◆ **Your task**
Without a single alteration, write the listing out again.

◆ **Data provided**
Lemma type_assert_miss v p h o :
  v = Some p -> h !! p = Some o -> proj o = None ->
  type_assert proj v h = Some (None, h).
Proof. intros -> Hp Ho. unfold type_assert. now rewrite Hp, Ho. Qed.

(** A type assertion never panics and leaves the store as it is. *)
Lemma type_assert_cases v h :
  type_assert proj v h = Some (None, h) \/
  exists p o x, v = Some p /\ h !! p = Some o /\ proj o = Some x /\
                type_assert proj v h = Some (Some p, h).
Proof.
  unfold type_assert. destruct v as [p|]; [|now left].
  destruct (h !! p) as [o|] eqn:Hp; [|now left].
  destruct (proj o) as [x|] eqn:Ho; [|now left].
  right. now exists p, o, x.
Qed.

End Store.

Lemma new_spec o h :
  exists p, new o h = Some (p, <[p := o]> h) /\ h !! p = None.
Proof.
  exists (fresh (dom h)). split; [reflexivity|].
  apply not_elem_of_dom, is_fresh.
Qed.

Lemma insert_fresh_subseteq (h : heap) p o : h !! p = None -> h ⊆ <[p := o]> h.
Proof. intros Hp. now apply insert_subseteq. Qed.

Lemma to_Node_inv o n : to_Node o = Some n -> o = ObjNode n.
Proof. destruct o; simpl; congruence. Qed.

Lemma to_Allocation_inv o a : to_Allocation o = Some a -> o = ObjAllocation a.
Proof. destruct o; simpl; congruence. Qed.

Lemma Node_Sanitize_spec p h n :
  h !! p = Some (ObjNode n) ->
  exists p', Node_Sanitize p h =
               Some (p', <[p' := ObjNode {| Node_ID := Node_ID n; Node_SecretID := "" |}]> h)
             /\ h !! p' = None.
Proof.
  intros Hp. unfold Node_Sanitize.
  rewrite (bind_Some _ _ _ _ _ (load_hit to_Node _ _ _ _ Hp eq_refl)).
  apply new_spec.
Qed.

◆ **Written solution**
Lemma type_assert_miss v p h o :
  v = Some p -> h !! p = Some o -> proj o = None ->
  type_assert proj v h = Some (None, h).
Proof. intros -> Hp Ho. unfold type_assert. now rewrite Hp, Ho. Qed.

(** A type assertion never panics and leaves the store as it is. *)
Lemma type_assert_cases v h :
  type_assert proj v h = Some (None, h) \/
  exists p o x, v = Some p /\ h !! p = Some o /\ proj o = Some x /\
                type_assert proj v h = Some (Some p, h).
Proof.
  unfold type_assert. destruct v as [p|]; [|now left].
  destruct (h !! p) as [o|] eqn:Hp; [|now left].
  destruct (proj o) as [x|] eqn:Ho; [|now left].
  right. now exists p, o, x.
Qed.

End Store.

Lemma new_spec o h :
  exists p, new o h = Some (p, <[p := o]> h) /\ h !! p = None.
Proof.
  exists (fresh (dom h)). split; [reflexivity|].
  apply not_elem_of_dom, is_fresh.
Qed.

Lemma insert_fresh_subseteq (h : heap) p o : h !! p = None -> h ⊆ <[p := o]> h.
Proof. intros Hp. now apply insert_subseteq. Qed.

Lemma to_Node_inv o n : to_Node o = Some n -> o = ObjNode n.
Proof. destruct o; simpl; congruence. Qed.

Lemma to_Allocation_inv o a : to_Allocation o = Some a -> o = ObjAllocation a.
Proof. destruct o; simpl; congruence. Qed.

Lemma Node_Sanitize_spec p h n :
  h !! p = Some (ObjNode n) ->
  exists p', Node_Sanitize p h =
               Some (p', <[p' := ObjNode {| Node_ID := Node_ID n; Node_SecretID := "" |}]> h)
             /\ h !! p' = None.
Proof.
  intros Hp. unfold Node_Sanitize.
  rewrite (bind_Some _ _ _ _ _ (load_hit to_Node _ _ _ _ Hp eq_refl)).
  apply new_spec.
Qed.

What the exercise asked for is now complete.